Informasi tentang kebiasaan makan subjek selama bulan lalu diperoleh dengan menggunakan
wawancara pribadi yang dipandu oleh kuesioner yang telah dikembangkan sebelumnya. Selain
itu, subjek ditanya nutrisi mana yang mereka konsumsi pada hari pemeriksaan sebelum sampel
darah diambil. Tingkat kandungan vitamin C dari berbagai nutrisi didasarkan pada nilai yang
diberikan oleh Indonesian Nutritional Network (2006).

Analisis statistik
Parameter klinis pada penilaian tindak lanjut 2002 dihitung sebagai nilai rata-rata per pasien.
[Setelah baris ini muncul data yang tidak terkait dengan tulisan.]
(* ===== verification/CStr.v ===== *)
(** * CStr: C strings in memory

    The C library's string functions on raw addresses (strlen, strcat), and the
    predicates that say what the memory holds. *)
From S2P Require Import Prelude Mem.
Local Open Scope Z_scope.

Fixpoint strlen_loop (fuel : nat) (m : gmap Z Z) (p : Z) : res Z :=
  match fuel with
  | O => NoFuel
  | S fuel =>
      c ← of_option (m !! p);
      if c =? 0 then Ret 0 else n ← strlen_loop fuel m (p + 1); Ret (n + 1)
  end.
(** A string cannot be longer than the memory: the fuel is always enough. *)
Definition strlen (m : gmap Z Z) (p : Z) : res Z := strlen_loop (S (size m)) m p.
Definition c_string (m : gmap Z Z) (p : Z) : res bytes :=
  n ← strlen m p; of_option (mload m p (Z.to_nat n)).

Definition nozero (t : bytes) : Prop := Forall (fun c => c <> 0) t.

(** The memory holds the bytes [v] at [p]. *)
Definition holds (m : gmap Z Z) (p : Z) (v : bytes) : Prop := mload m p (length v) = Some v.

Section Lemmas.
Variable m : gmap Z Z.

Lemma holds_app p v w : holds m p (v ++ w) <-> holds m p v /\ holds m (p + Z.of_nat (length v)) w.
Proof.
  unfold holds. rewrite length_app. split.
  - intros H. apply mload_app_inv in H as [H1 H2]. rewrite take_app_length in H1. by rewrite drop_app_length in H2.
  - intros [H1 H2]. by apply mload_app.
Qed.
Lemma holds_cons p c v : holds m p (c :: v) <-> m !! p = Some c /\ holds m (p + 1) v.
Proof.
  change (c :: v) with ([c] ++ v). rewrite holds_app. cbn [length]. apply and_iff_compat_r. unfold holds. cbn.
  destruct (m !! p); split; congruence.
Qed.

Lemma strlen_loop_ok fuel p t : (length t < fuel)%nat -> holds m p (t ++ [0]) -> nozero t ->
  strlen_loop fuel m p = Ret (Z.of_nat (length t)).
Proof.
  revert fuel p; induction t as [|c t IH]; intros [|fuel] p Hf H Hz; cbn [length] in *; try lia; cbn [strlen_loop].
  - apply holds_cons in H as [-> _]. done.
  - rewrite <- app_comm_cons in H. apply holds_cons in H as [-> H].
    apply Forall_cons in Hz as [Hc Hz]. cbn [of_option]. rewrite bind_Ret_l.
    destruct (Z.eqb_spec c 0); [done|]. rewrite IH by (done || lia). rewrite bind_Ret_l. f_equal. lia.
Qed.
Lemma strlen_ok p t : holds m p (t ++ [0]) -> nozero t -> strlen m p = Ret (Z.of_nat (length t)).
Proof.
  intros H. apply strlen_loop_ok; [|done]. apply mload_Some_mapped, mapped_size in H.
  rewrite length_app in H. cbn in H. lia.
Qed.
Lemma c_string_ok p t : holds m p (t ++ [0]) -> nozero t -> c_string m p = Ret t.
Proof.
  intros H Hz. unfold c_string. rewrite (strlen_ok _ _ H Hz), bind_Ret_l, Nat2Z.id.
  apply holds_app in H as [H _]. by rewrite H.
Qed.
End Lemmas.
Arguments strlen_ok {m} p t.
Arguments c_string_ok {m} p t.
Arguments holds_app {m} p v w.
Arguments holds_cons {m} p c v.

(** strcat: the bytes of the C string [src] and a terminator at the end of [dst]. *)
Definition strcat (m : gmap Z Z) (dst : Z) (src : bytes) : res (gmap Z Z) :=
  n ← strlen m dst; of_option (mstore m (dst + n) (src ++ [0])).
Parameter klinis rata-rata, kadar vitamin C rata-rata dan frekuensi rata-rata asupan makanan
bulanan dihitung untuk setiap kategori tingkat vitamin C plasma. Untuk membandingkan
perbedaan antara mean, uji t Student dan ANOVA satu arah digunakan bila sesuai. Analisis
regresi linier berganda digunakan untuk menguji kemungkinan adanya hubungan antara tingkat
vitamin C plasma dan jumlah kehilangan keterikatan seperti yang ditemukan pada tahun 2002.
Kehilangan lampiran rata-rata dimasukkan sebagai variabel dependen dan plasma. Vitamin C
dimasukkan sebagai variabel independen wajib pada lapisan pertama model, sedangkan umur,
jenis kelamin, status merokok, tingkat pendidikan dan plak dimasukkan sebagai variabel bebas
pada lapisan kedua, stepwise model. p- nilai o0,05 diterima secara statistik signifikan.

Results
The 123 subjects who participated in this study included 64 females and 59 males with an age
range of 33–43 years. Fiftythree subjects were smokers: 52 males and one female. In general,
subjects exhibited a low education level; 60 subjects had completed elementary school, whereas
63 had not. The mean plaque index, bleeding on probing, pocket depth
and attachment loss as assessed in 2002 in these subjects were 1.05 ( x 0.40), 1.22 ( x 0.39),
3.53mm (x 0.58) and 3.63 ( x8.38), respectively.